El otro documento era su tarjeta de la Biblioteca Pública de Tucsón (TPL, por sus siglas en inglés), con una anterior a que pasaramos a ser el Sistema de Bibliotecas Públicas del Condado Pima.
Mi abuelo trabajó para la Southern Pacific Railroad durante toda su vida adulta, pero, según mi madre, su verdadera pasión era la futurología, tanto leerla como discutirla. Cuando los primeros satélites Sputnik comenzaron a sobrevolar los cielos nocturnos de Tucsón, solía extender mantas en el patio trasero y se acostaba en el suelo para vislumbrar las sondas espaciales a medida que pasaban, 350 millas en línea recta.
La biblioteca Carnegie de TPL estaba a media hora a pie de su casa en el Barrio Millville. Puedo imaginarme a mi abuelo leyendo en la biblioteca detrás de paneles de madera, en la década de 1950, maravillándose ante la promesa de las utopías científicas, como se predijo en revistas populares, como Collier’s y Life, con obras de arte clásicas de paisajes extraterrestres, cohetes y enormes estaciones giratorias más allá de la curva de la Tierra.

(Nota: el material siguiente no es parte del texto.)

(** The server's answer is the page the engine was reading, and it holds the version [r] of the
    record, which is at least as new as [l] and now the one held. *)
Definition was_superseded k (l : CloudRecord Json) e (response : CloudProviderResponse) e' : Prop :=
  ∃ root node purpose o page r, p_workflow (persistent e) = Some (WfReadPage root node purpose)
    ∧ response = RespObject o ∧ open_page e node o = Ok page ∧ cp_records page !! k = Some r
    ∧ cached (recs e') !! k = Some r ∧ older_eq l r.

(** A pending change is still pending with its record, or published, or superseded by a version
    at least as new that was read. *)
Definition accounted {A} k (l : CloudRecord Json) e (response : CloudProviderResponse)
    (_ : result Fault A) e' : Prop :=
  (k ∈ pending_keys (recs e') ∧ cached (recs e') !! k = Some l)
  ∨ was_published e response ∨ was_superseded k l e response e'.

Lemma same_accounted {A} k l e response (r : result Fault A) e' :
  k ∈ pending_keys (recs e) → cached (recs e) !! k = Some l → same_recs e r e' → accounted k l e response r e'.
Proof. intros Hk Hl [Hr _]. left. by rewrite Hr. Qed.

Lemma commit_accounted s revision hash response k l e :
  answering (WfCommitRoot s revision hash) e → k ∈ pending_keys (recs e) → cached (recs e) !! k = Some l →
  wp (advance_commit_root s response) (accounted k l e response) e.
Proof.
  intros Han Hk Hl. pose proof (answering_core _ _ Han) as Hcore. destruct Han as (_ & Hw & _).
  unfold advance_commit_root. destruct response as [| | | | | |[root|]| |]; try (by left).
  wp_run. apply wp_lift; [intros _ _|by left]. wp_run.
  apply wp_lift; [intros [] Hh|by left]. apply guard_err_Ok in Hh. zbool. wp_run.
  eapply wp_mono; [apply put_acs_recs|]. intros [[]|x] e1 Hr1; [|by apply same_accounted]. wp_run.
  unfold finish_publication. wp_run. eapply wp_mono; [apply put_tip_recs|].
  intros r e2 Hr2. assert (same_recs e r e2) as Hr by (destruct Hr1, Hr2; split; by etrans).
  clear e1 Hr1 Hr2. destruct r as [[]|x]; [|by apply same_accounted]. wp_run.
  destruct (bool_decide (sp_purpose s = PubUpgrade)) eqn:Hup; cbn [negb andb].
  { wp_run. by apply same_accounted. }
  destruct (_ =? _) eqn:Hrev; wp_run; [|by apply same_accounted].
  right. left. exists s, revision, hash, root. split_and!; [done..|].
  apply (ok_staged _ _ _ _ _ _ _ _ Hcore _ _ eq_refl eq_refl); [by zbool|].
  destruct Hr as [_ <-]. by zbool.
Qed.

Lemma adopt_accounted root node page purpose now o k l e :
  p_workflow (persistent e) = Some (WfReadPage root node purpose) → open_page e node o = Ok page →
  p_records_format (persistent e) = af_version (format e) →
  k ∈ pending_keys (recs e) → cached (recs e) !! k = Some l →
  wp (adopt_page root node page purpose now) (accounted k l e (RespObject o)) e.
Proof.
  intros Hw Ho Hf Hk Hl. unfold adopt_page. wp_run. eapply wp_mono; [by apply prepare_recs|].
  intros [[]|x] e0 ->; [|by left]. wp_run. eapply wp_mono; [apply put_tip_recs|].
  intros [[]|x] e1 Hr1; [|by apply same_accounted]. wp_run. eapply wp_mono; [apply put_acs_recs|].
  intros r e2 Hr2. assert (recs e2 = recs e) as Hr by (destruct Hr1, Hr2; by etrans). clear e1 Hr1 Hr2.
  destruct r as [[]|x]; [|left; by rewrite Hr]. unfold note_read. wp_run. unfold reconcile. wp_run. ecbn.
  fold (recs e2). rewrite Hr.
  pose proof (reconcile_page_pending_key page purpose (recs e) k l Hk Hl) as Hpage.
  destruct (reconcile_page page purpose (recs e)) as [rr s']. cbn [snd] in Hpage. wp_run.
  assert (∀ A (r : result Fault A) e', recs e' = s' → accounted k l e (RespObject o) r e') as Hacc.
  { intros A r e' <-. destruct Hpage as [Hkeep|(r' & Hin & Hr' & Hle)]; [by left|right; right].
    by exists root, node, purpose, o, page, r'. }
  apply wp_lift; [intros changed _|intros x _; by apply Hacc]. wp_run.
  apply wp_expect_any; [intros o'|by apply Hacc]. wp_run. destruct (_ || _); wp_run; by apply Hacc.
Qed.
(* ===== verification/AcsStoreState.v ===== *)
(** * State of the cloud server's store (aerobag-cloud-server/src/store.rs)

    The configuration, the tables of the database, the files of the blob store, the
    counters and limits kept in memory, and the errors of the store. A table whose primary
    key starts with the account is a map of maps. The outside world (statements and file
    operations that fail, free space, random bytes, the file system's clock) is a script
    the operations read from.

    An operation is a function of the state that survives its error. A transaction keeps
    the tables as they were when it began; they come back when it is dropped before it was
    committed. *)

From Stdlib Require Import Strings.Byte.
From stdpp Require Import base gmap list strings.
From S2P Require Import Prelude CloudRecords AcsContracts CloudAcs AcsLimits.

Local Open Scope Z_scope.

(** ** Configuration *)

Record StoreConfig := {
  storage_root : bytes;
  anonymous_quota_bytes : Z; anonymous_object_limit : Z; global_storage_limit_bytes : Z;
  inline_threshold_bytes : Z; event_retention : Z;
  global_operation_bucket : TokenBucketConfig; network_operation_bucket : TokenBucketConfig;
  account_operation_bucket : TokenBucketConfig;
  global_ingress_bucket : TokenBucketConfig; network_ingress_bucket : TokenBucketConfig;
  account_ingress_bucket : TokenBucketConfig;
  global_egress_bucket : TokenBucketConfig; network_egress_bucket : TokenBucketConfig;
  account_egress_bucket : TokenBucketConfig;
  global_sse_limit : Z; account_sse_limit : Z; network_sse_limit : Z;
  creation_network_bucket : TokenBucketConfig; creation_global_bucket : TokenBucketConfig;
  stored_bytes_warning : Z; stored_bytes_critical : Z;
  filesystem_free_bytes_warning : Z; filesystem_free_bytes_critical : Z;
  sse_connections_warning : Z; sse_connections_critical : Z;
  gc_database_pause_ms_warning : Z; gc_database_pause_ms_critical : Z;
  gc_elapsed_ms_warning : Z; gc_elapsed_ms_critical : Z;
  write_resume_headroom_bytes : Z; write_resume_min_filesystem_free_bytes : Z;
  backup_interval_seconds : Z; backup_retained_snapshots : Z;
  backup_age_seconds_warning : Z; backup_age_seconds_critical : Z;
  backup_elapsed_ms_warning : Z; backup_elapsed_ms_critical : Z;
  backup_sqlite_snapshot_ms_warning : Z; backup_sqlite_snapshot_ms_critical : Z;
  backup_wal_growth_bytes_warning : Z; backup_wal_growth_bytes_critical : Z;
  backup_linked_blob_count_warning : Z; backup_linked_blob_count_critical : Z;
  backup_linked_blob_bytes_warning : Z; backup_linked_blob_bytes_critical : Z }.

Definition SCHEMA_VERSION : Z := 3.
Definition CHALLENGE_TTL_MS : Z := 5 * 60 * 1000.
Definition OUTSTANDING_CHALLENGES_PER_NETWORK : Z := 8.
Definition DEFAULT_LIST_LIMIT : Z := 100.
Definition MAX_LIST_LIMIT : Z := 500.
Definition MAX_TRACKED_NETWORK_WINDOWS : nat := 4096.
Definition OBJECT_STORAGE_ACCOUNTING_OVERHEAD_BYTES : Z := 512.
Definition ROOT_STORAGE_ACCOUNTING_OVERHEAD_BYTES : Z := 512.

(** ** Errors *)

#[export] Instance acs_error_code_eq_dec : EqDecision AcsErrorCode.
Proof. solve_decision. Defined.
#[export] Instance acs_rate_limit_gate_eq_dec : EqDecision AcsRateLimitGate.
Proof. solve_decision. Defined.

Record StoreError := {
  code : AcsErrorCode; message : bytes; retry_after_ms : option Z; rate_limit_gate : option AcsRateLimitGate }.

Definition store_error (c : AcsErrorCode) (m : bytes) : StoreError :=
  {| code := c; message := m; retry_after_ms := None; rate_limit_gate := None |}.
Definition internal (m : bytes) : StoreError := store_error Internal m.
Definition sqlite (e : bytes) : StoreError := internal (bs "cloud database failure: " ++ e).
Definition io (context e : bytes) : StoreError := internal (context ++ bs ": " ++ e).

(** ** Modes *)

Inductive AccountMode := ModeNormal | ModeReadOnly | ModeSuspended.
#[export] Instance account_mode_eq_dec : EqDecision AccountMode.
Proof. solve_decision. Defined.

Definition mode_str (m : AccountMode) : bytes :=
  match m with ModeNormal => bs "normal" | ModeReadOnly => bs "read_only" | ModeSuspended => bs "suspended" end.
Definition mode_parse (value : bytes) : result StoreError AccountMode :=
  if bool_decide (value = bs "normal") then Ok ModeNormal
  else if bool_decide (value = bs "read_only") then Ok ModeReadOnly
  else if bool_decide (value = bs "suspended") then Ok ModeSuspended
  else Err (internal (bs "invalid persisted service mode")).

(** ** Tables *)

Record AccountRow := {
  a_signing_key_id : bytes; a_signing_public_key : bytes; a_mode : bytes; a_quota_class : bytes;
  a_quota_bytes : Z; a_object_limit : Z; a_stored_bytes : Z; a_object_count : Z; a_event_sequence : Z;
  a_creation_network_pseudonym : bytes; a_created_at_epoch_ms : Z; a_updated_at_epoch_ms : Z }.
Record RootRow := {
  r_revision : Z; r_root_hash : bytes; r_ciphertext_sha256 : bytes; r_ciphertext_bytes : Z;
  r_ciphertext : bytes; r_children_json : bytes; r_updated_at_epoch_ms : Z }.
Inductive ObjectState := ObjPending | ObjReady.
#[export] Instance object_state_eq_dec : EqDecision ObjectState.
Proof. solve_decision. Defined.
Record ObjectRow := {
  o_authenticated_hash : bytes; o_ciphertext_sha256 : bytes; o_ciphertext_bytes : Z; o_children_json : bytes;
  o_state : ObjectState; o_inline_ciphertext : option bytes; o_blob_storage_key : option bytes;
  o_created_at_epoch_ms : Z }.
Record ChallengeRow := {
  c_network_pseudonym : bytes; c_issued_at_epoch_ms : Z; c_expires_at_epoch_ms : Z; c_used : bool }.
Record EventRow := { e_root_revision : Z; e_root_hash : bytes; e_created_at_epoch_ms : Z }.
Record TicketRow := {
  t_account_locator : bytes; t_network_pseudonym : bytes; t_last_event_sequence : option Z;
  t_expires_at_epoch_ms : Z }.

(** The database. [service_mode] is the row of [service_state]; nonces are kept by account,
    key and nonce. *)
Record Db := {
  metadata : option Z; service_mode : option bytes;
  accounts : gmap bytes AccountRow; roots : gmap bytes RootRow;
  objects : gmap bytes (gmap bytes ObjectRow);
  request_nonces : gmap (bytes * bytes * bytes) Z;
  challenges : gmap bytes ChallengeRow;
  root_events : gmap bytes (gmap Z EventRow);
  sse_tickets : gmap bytes TicketRow;
  durable_token_buckets : gmap bytes (Z * Z);
  operator_audit : list (bytes * bytes * Z) }.

Definition empty_db : Db :=
  {| metadata := None; service_mode := None; accounts := ∅; roots := ∅; objects := ∅; request_nonces := ∅;
     challenges := ∅; root_events := ∅; sse_tickets := ∅; durable_token_buckets := ∅; operator_audit := [] |}.

Definition put_metadata (x : option Z) (d : Db) : Db :=
  {| metadata := x; service_mode := service_mode d; accounts := accounts d; roots := roots d; objects := objects d;
     request_nonces := request_nonces d; challenges := challenges d; root_events := root_events d;
     sse_tickets := sse_tickets d; durable_token_buckets := durable_token_buckets d; operator_audit := operator_audit d |}.
Definition put_service_mode (x : option bytes) (d : Db) : Db :=
  {| metadata := metadata d; service_mode := x; accounts := accounts d; roots := roots d; objects := objects d;
     request_nonces := request_nonces d; challenges := challenges d; root_events := root_events d;
     sse_tickets := sse_tickets d; durable_token_buckets := durable_token_buckets d; operator_audit := operator_audit d |}.
Definition put_accounts (x : gmap bytes AccountRow) (d : Db) : Db :=
  {| metadata := metadata d; service_mode := service_mode d; accounts := x; roots := roots d; objects := objects d;
     request_nonces := request_nonces d; challenges := challenges d; root_events := root_events d;
     sse_tickets := sse_tickets d; durable_token_buckets := durable_token_buckets d; operator_audit := operator_audit d |}.
Definition put_roots (x : gmap bytes RootRow) (d : Db) : Db :=
  {| metadata := metadata d; service_mode := service_mode d; accounts := accounts d; roots := x; objects := objects d;
     request_nonces := request_nonces d; challenges := challenges d; root_events := root_events d;
     sse_tickets := sse_tickets d; durable_token_buckets := durable_token_buckets d; operator_audit := operator_audit d |}.
Definition put_objects (x : gmap bytes (gmap bytes ObjectRow)) (d : Db) : Db :=
  {| metadata := metadata d; service_mode := service_mode d; accounts := accounts d; roots := roots d; objects := x;
     request_nonces := request_nonces d; challenges := challenges d; root_events := root_events d;
     sse_tickets := sse_tickets d; durable_token_buckets := durable_token_buckets d; operator_audit := operator_audit d |}.
Definition put_nonces (x : gmap (bytes * bytes * bytes) Z) (d : Db) : Db :=
  {| metadata := metadata d; service_mode := service_mode d; accounts := accounts d; roots := roots d; objects := objects d;
     request_nonces := x; challenges := challenges d; root_events := root_events d;
     sse_tickets := sse_tickets d; durable_token_buckets := durable_token_buckets d; operator_audit := operator_audit d |}.
Definition put_challenges (x : gmap bytes ChallengeRow) (d : Db) : Db :=
  {| metadata := metadata d; service_mode := service_mode d; accounts := accounts d; roots := roots d; objects := objects d;
     request_nonces := request_nonces d; challenges := x; root_events := root_events d;
     sse_tickets := sse_tickets d; durable_token_buckets := durable_token_buckets d; operator_audit := operator_audit d |}.
Definition put_events (x : gmap bytes (gmap Z EventRow)) (d : Db) : Db :=
  {| metadata := metadata d; service_mode := service_mode d; accounts := accounts d; roots := roots d; objects := objects d;
     request_nonces := request_nonces d; challenges := challenges d; root_events := x;
     sse_tickets := sse_tickets d; durable_token_buckets := durable_token_buckets d; operator_audit := operator_audit d |}.
Definition put_tickets (x : gmap bytes TicketRow) (d : Db) : Db :=
  {| metadata := metadata d; service_mode := service_mode d; accounts := accounts d; roots := roots d; objects := objects d;
     request_nonces := request_nonces d; challenges := challenges d; root_events := root_events d;
     sse_tickets := x; durable_token_buckets := durable_token_buckets d; operator_audit := operator_audit d |}.
Definition put_buckets (x : gmap bytes (Z * Z)) (d : Db) : Db :=
  {| metadata := metadata d; service_mode := service_mode d; accounts := accounts d; roots := roots d; objects := objects d;
     request_nonces := request_nonces d; challenges := challenges d; root_events := root_events d;
     sse_tickets := sse_tickets d; durable_token_buckets := x; operator_audit := operator_audit d |}.
Definition put_audit (x : list (bytes * bytes * Z)) (d : Db) : Db :=
  {| metadata := metadata d; service_mode := service_mode d; accounts := accounts d; roots := roots d; objects := objects d;
     request_nonces := request_nonces d; challenges := challenges d; root_events := root_events d;
     sse_tickets := sse_tickets d; durable_token_buckets := durable_token_buckets d; operator_audit := x |}.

Lo más probable es que haya hojeado la edición del 14 de septiembre de 1959 de la revista Life, en donde aparecían los siete astronautas del Proyecto Mercury. Para una persona nacida seis años antes del primer vuelo de los hermanos Wright, las posibilidades del futuro deben haber parecido ilimitadas. Sin embargo, un mes antes de que Yuri Gagarin fuera al espacio exterior, mi abuelo murió. Yo nací unos años después y heredé su fervor.
A una edad temprana, comencé a disfrutar de todas las formas de ficción especulativa, comenzando con viejos episodios de Star Trek –que se transmitían en KZAZ después de la escuela, de lunes a viernes–, y nutrido por mis visitas regulares de la niñez a la sección de ciencia ficción en la Biblioteca Eckstrom-Columbus. Solía caminar seis millas hasta allí, ida y vuelta, generalmente bajo el sol abrasador de Tucsón, mientras, en mi mente, conduciendo un deslizador terrestre sobre las arenas de Tatooine.
Creo que el entusiasmo que nos impulsaba tanto a mi abuelo como a mí soñar con el futuro, era la esperanza de algo mejor, no tanto para nosotros, sino para la gente del mundo: que algún día, después de años de lucha constante, las personas puedan comenzar a vivir sus vidas de una mejor y más productiva manera, con tecnologías que alivien sus cargas, en la Tierra y en el más allá.
Y cada vez que hablaba con mi mamá sobre esos temas, sobre las maravillas que podía traer el futuro, siempre me decía lo mismo: “Johnny, cuando hablas del futuro, me recuerdas a mi padre”.